TO DO: Up to and including the line that contains "regular expression walks over them.", return every line from the start of the data, unchanged.

Stored items
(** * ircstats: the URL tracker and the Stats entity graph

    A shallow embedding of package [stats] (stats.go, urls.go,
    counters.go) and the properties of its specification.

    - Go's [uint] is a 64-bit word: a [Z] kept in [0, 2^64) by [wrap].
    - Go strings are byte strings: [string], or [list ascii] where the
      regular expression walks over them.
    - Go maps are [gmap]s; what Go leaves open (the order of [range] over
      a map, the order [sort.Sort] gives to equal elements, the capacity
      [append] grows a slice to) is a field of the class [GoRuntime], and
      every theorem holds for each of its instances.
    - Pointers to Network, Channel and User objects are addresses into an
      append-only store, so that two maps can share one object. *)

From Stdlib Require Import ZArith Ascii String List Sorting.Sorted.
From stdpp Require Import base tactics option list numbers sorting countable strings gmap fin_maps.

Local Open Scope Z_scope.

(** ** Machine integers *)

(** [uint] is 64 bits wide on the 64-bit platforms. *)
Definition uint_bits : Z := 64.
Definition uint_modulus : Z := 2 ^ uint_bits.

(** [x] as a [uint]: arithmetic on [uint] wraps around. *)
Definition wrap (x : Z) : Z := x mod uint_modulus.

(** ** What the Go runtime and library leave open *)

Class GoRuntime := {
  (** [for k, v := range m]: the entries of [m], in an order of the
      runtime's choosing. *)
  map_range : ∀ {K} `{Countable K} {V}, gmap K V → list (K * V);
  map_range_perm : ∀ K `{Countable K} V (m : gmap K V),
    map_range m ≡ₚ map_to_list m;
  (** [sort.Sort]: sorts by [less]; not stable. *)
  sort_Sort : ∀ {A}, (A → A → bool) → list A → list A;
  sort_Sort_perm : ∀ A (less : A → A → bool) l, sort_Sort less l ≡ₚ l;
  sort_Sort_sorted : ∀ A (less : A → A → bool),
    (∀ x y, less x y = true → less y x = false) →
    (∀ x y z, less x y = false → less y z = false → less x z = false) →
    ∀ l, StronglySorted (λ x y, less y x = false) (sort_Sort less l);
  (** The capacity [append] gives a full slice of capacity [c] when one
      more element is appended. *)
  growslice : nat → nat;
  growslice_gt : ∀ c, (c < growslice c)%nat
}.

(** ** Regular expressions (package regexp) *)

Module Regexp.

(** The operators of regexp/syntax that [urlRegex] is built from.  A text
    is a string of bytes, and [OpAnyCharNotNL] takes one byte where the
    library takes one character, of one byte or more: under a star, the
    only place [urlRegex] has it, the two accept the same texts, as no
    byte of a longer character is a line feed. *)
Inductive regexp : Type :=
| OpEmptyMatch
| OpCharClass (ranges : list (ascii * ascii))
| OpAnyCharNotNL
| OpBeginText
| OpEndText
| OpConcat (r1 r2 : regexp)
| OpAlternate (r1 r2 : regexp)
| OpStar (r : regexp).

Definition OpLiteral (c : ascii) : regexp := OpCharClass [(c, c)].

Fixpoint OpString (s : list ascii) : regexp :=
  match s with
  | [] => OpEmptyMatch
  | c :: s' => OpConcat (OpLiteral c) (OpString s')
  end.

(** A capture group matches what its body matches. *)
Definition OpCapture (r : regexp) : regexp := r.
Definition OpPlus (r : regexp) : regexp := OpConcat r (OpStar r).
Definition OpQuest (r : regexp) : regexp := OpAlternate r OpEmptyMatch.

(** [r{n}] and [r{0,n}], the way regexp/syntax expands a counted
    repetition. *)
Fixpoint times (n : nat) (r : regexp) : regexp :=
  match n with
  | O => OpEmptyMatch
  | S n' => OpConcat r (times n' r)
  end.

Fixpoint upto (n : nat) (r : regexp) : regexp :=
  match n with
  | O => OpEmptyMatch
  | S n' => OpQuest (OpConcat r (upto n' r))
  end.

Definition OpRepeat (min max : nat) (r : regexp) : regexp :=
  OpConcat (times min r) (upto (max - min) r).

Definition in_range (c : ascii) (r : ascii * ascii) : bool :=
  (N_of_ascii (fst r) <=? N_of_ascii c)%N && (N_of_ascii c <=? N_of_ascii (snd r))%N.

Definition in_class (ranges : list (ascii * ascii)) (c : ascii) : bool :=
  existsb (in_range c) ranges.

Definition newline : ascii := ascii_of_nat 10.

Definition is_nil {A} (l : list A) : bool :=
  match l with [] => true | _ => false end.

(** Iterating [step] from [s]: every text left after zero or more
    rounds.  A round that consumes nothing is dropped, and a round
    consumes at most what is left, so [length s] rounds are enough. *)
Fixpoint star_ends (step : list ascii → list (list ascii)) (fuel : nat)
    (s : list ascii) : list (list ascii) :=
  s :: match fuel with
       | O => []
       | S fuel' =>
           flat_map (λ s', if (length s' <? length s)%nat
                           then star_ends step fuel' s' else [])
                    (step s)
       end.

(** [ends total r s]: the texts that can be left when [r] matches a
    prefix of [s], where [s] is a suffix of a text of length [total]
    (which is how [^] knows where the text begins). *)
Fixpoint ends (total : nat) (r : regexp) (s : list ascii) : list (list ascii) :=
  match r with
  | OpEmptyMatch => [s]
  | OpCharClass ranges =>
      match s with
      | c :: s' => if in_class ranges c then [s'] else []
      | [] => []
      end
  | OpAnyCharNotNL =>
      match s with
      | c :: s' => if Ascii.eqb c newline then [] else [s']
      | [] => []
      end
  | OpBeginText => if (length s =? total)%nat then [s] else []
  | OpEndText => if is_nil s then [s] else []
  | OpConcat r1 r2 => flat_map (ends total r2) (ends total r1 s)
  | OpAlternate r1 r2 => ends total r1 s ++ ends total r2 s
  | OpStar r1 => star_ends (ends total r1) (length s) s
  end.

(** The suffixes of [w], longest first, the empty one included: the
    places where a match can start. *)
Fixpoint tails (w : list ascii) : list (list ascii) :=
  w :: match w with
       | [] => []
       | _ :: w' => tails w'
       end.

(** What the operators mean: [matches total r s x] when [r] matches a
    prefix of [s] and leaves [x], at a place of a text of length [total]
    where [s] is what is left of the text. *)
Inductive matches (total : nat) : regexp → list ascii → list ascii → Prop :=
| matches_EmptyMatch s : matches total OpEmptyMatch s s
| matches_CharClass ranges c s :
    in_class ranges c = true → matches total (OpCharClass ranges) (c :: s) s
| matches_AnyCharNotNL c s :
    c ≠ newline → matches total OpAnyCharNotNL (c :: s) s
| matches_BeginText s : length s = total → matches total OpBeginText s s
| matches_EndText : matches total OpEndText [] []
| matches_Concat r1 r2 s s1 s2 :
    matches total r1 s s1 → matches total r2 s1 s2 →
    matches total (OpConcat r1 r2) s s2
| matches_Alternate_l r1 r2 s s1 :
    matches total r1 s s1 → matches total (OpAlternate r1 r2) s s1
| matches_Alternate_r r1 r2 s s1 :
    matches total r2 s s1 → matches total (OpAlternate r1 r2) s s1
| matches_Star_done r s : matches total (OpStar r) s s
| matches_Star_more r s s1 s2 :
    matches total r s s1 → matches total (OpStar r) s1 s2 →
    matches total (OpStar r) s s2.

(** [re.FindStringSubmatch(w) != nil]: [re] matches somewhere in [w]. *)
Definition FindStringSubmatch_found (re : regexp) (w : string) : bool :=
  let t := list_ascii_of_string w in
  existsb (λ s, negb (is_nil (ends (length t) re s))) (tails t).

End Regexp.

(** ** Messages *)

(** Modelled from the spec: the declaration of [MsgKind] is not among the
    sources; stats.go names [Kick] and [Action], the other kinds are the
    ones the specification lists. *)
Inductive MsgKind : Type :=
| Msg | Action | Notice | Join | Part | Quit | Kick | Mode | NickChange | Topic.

EXPECTED ANSWER:
(** * ircstats: the URL tracker and the Stats entity graph

    A shallow embedding of package [stats] (stats.go, urls.go,
    counters.go) and the properties of its specification.

    - Go's [uint] is a 64-bit word: a [Z] kept in [0, 2^64) by [wrap].
    - Go strings are byte strings: [string], or [list ascii] where the
      regular expression walks over them.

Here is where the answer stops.